Dysphagia is associated with increased mortality and morbidity, including malnutrition, dehydration, pulmonary complications, and reductions in quality of life. These sequelae cost millions of healthcare dollars in hospitalizations, outpatient visits and increased need for supported care. It is estimated that over 18 million adults and millions of children in the United States are dysphagic. As noted above, people suffering from dysphagia are diagnosed radiographically using standardized barium fluids. One common treatment strategy identified from the diagnostic evaluation is the need for patients to drink thickened liquids to prevent misdirection of fluids into the airway. The commercially available diagnostic fluids (available from providers such as Bracco Diagnostics, Inc., Princeton, N.J. USA and Bracco Imaging SpA, Milan, Italy) are characterized by an apparent viscosity at 30 s−1 as nectar (˜300 cP), thin honey (˜1,500 cP) or honey (˜3,000 cP).
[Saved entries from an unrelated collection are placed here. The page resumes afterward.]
(** ** The [for] loop of [hammingDistance] *)

Lemma for_body_popcount (p1 p2 l1 l2 : list Z) (x y d : Z) :
  length p1 = length p2 -> is_byte x -> is_byte y ->
  for_body (p1 ++ x :: l1) (p2 ++ y :: l2) d (length p1) = d + popcount (Z.lxor x y).
Proof.
  intros Hlen Hx Hy. unfold for_body, byteAt.
  rewrite nth_middle. rewrite Hlen, nth_middle.
  rewrite while_xor_ends by (apply lxor_byte; assumption). reflexivity.
Qed.

Lemma for_loop_popcount (l1 : list Z) :
  forall (l2 p1 p2 : list Z) (d : Z),
    length p1 = length p2 -> Forall is_byte l1 -> Forall is_byte l2 ->
    fold_left (for_body (p1 ++ l1) (p2 ++ l2))
      (seq (length p1) (Nat.min (length l1) (length l2))) d
    = d + xor_popcount l1 l2.
Proof.
  induction l1 as [|x l1 IH]; intros l2 p1 p2 d Hlen H1 H2.
  - simpl. lia.
  - destruct l2 as [|y l2].
    + simpl. lia.
    + inversion H1 as [|? ? Hx H1']; subst. inversion H2 as [|? ? Hy H2']; subst.
      cbn [length Nat.min seq fold_left xor_popcount].
      rewrite for_body_popcount by assumption.
      replace (p1 ++ x :: l1) with ((p1 ++ [x]) ++ l1) by (rewrite <- app_assoc; reflexivity).
      replace (p2 ++ y :: l2) with ((p2 ++ [y]) ++ l2) by (rewrite <- app_assoc; reflexivity).
      replace (S (length p1)) with (length (p1 ++ [x])) by (rewrite length_app; simpl; lia).
      rewrite IH; [lia| |assumption|assumption].
      rewrite !length_app. simpl. lia.
Qed.

(** The code's distance on two decoded buffers is the specification's. *)
Lemma distance_loop_spec (bin1 bin2 : list Z) :
  Forall is_byte bin1 -> Forall is_byte bin2 ->
  fold_left (for_body bin1 bin2)
    (seq 0 (Z.to_nat (Z.min (buflen bin1) (buflen bin2))))
    (Z.abs (buflen bin1 - buflen bin2) * 8)
  = spec_distance bin1 bin2.
Proof.
  intros H1 H2. unfold spec_distance, buflen.
  replace (Z.to_nat (Z.min (Z.of_nat (length bin1)) (Z.of_nat (length bin2))))
    with (Nat.min (length bin1) (length bin2)) by lia.
  exact (for_loop_popcount bin1 bin2 [] [] _ eq_refl H1 H2).
Qed.
(** The zone name in general: the match is cut out of the name, and the
    text of the group is put in its place. *)
Lemma hostedZoneDomainName_dot (s : jsstring) :
  DOT ∈ s ->
  hostedZoneDomainName s
  = throughLastLineTerminator (leftmostLabel s) ++ afterFirstDot s.
Proof.
  intros Hin. rewrite (split_at_first_dot s Hin) at 1.
  unfold hostedZoneDomainName, replace.
  destruct (RegExpExec_dot (leftmostLabel s) (afterFirstDot s))
    as (s1 & s2 & Hb & Hrun); [apply leftmostLabel_no_dot|].
  rewrite Hrun. cbn. rewrite app_nil_r. by rewrite Hb.
Qed.

Lemma hostedZoneDomainName_one_line (s : jsstring) :
  DOT ∈ s ->
  Forall (fun c => isLineTerminator c = false) (leftmostLabel s) ->
  hostedZoneDomainName s = afterFirstDot s.
Proof.
  intros Hin Hlt.
  rewrite hostedZoneDomainName_dot by done.
  by rewrite throughLastLineTerminator_none.
Qed.

Lemma leftmostLabel_Forall (P : N -> Prop) (s : jsstring) :
  Forall P s -> Forall P (leftmostLabel s).
Proof.
  induction 1 as [|c s Hc Hs IH]; simpl; [constructor|].
  destruct (c =? DOT); [constructor|]. by constructor.
Qed.

Lemma hostedZoneDomainName_no_dot (s : jsstring) :
  DOT ∉ s -> hostedZoneDomainName s = s.
Proof.
  intros Hdot. unfold hostedZoneDomainName, replace.
  by rewrite RegExpExec_no_dot.
Qed.

End Matcher.

Example hostedZone_foo_bar_dk :
  hostedZoneDomainName (lit "foo.bar.dk") = lit "bar.dk".
Proof. reflexivity. Qed.

Example hostedZone_co_uk :
  hostedZoneDomainName (lit "foo.co.uk") = lit "co.uk".
Proof. reflexivity. Qed.

Example hostedZone_two_lines :
  hostedZoneDomainName twoLineName = [97; 10; 99].
Proof. reflexivity. Qed.

Example hostedZone_localhost :
  hostedZoneDomainName (lit "localhost") = lit "localhost".
Proof. reflexivity. Qed.

(** * Properties of the construct *)

Section Construction.

Lemma new_fresh (id : string) (r : Resource) (tree : gmap string Resource) :
  tree !! id = None -> new_ id r tree = Ok (id, <[id := r]> tree).
Proof. intros H. unfold new_. by rewrite H. Qed.

Lemma new_duplicate (id : string) (r : Resource) (tree : gmap string Resource) :
  is_Some (tree !! id) -> new_ id r tree = Throw (DuplicateConstruct id).
Proof. intros [r' H]. unfold new_. by rewrite H. Qed.

Lemma grantRead_bucket (b : Ref) (p : Principal) (props : BucketProps.t)
    (grants : list Principal) (tree : gmap string Resource) :
  tree !! b = Some (Bucket props grants) ->
  grantRead b p tree = Ok (tt, <[b := Bucket props (grants ++ [p])]> tree).
Proof. intros H. unfold grantRead. by rewrite H. Qed.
Apparent viscosity is the standard measure against which thickened fluids are typically measured. However, commercially-available thickened beverages, which are supposedly based on the standards of viscosity set by the diagnostic fluids, vary greatly from the apparent viscosity of the commercially available diagnostic fluids.
Therefore, there continues to be a long-felt and unmet need in the study and treatment of dysphagia for a standardized set of edible compositions for both the gross evaluation of dysphagia and for a corresponding viscosity-standardized set of edible compositions, either with a radio-opaque agent for use in the radiographic imaging of the mouth and throat, or without a radio-opaque agent for providing satisfying sustenance to dysphagic individuals.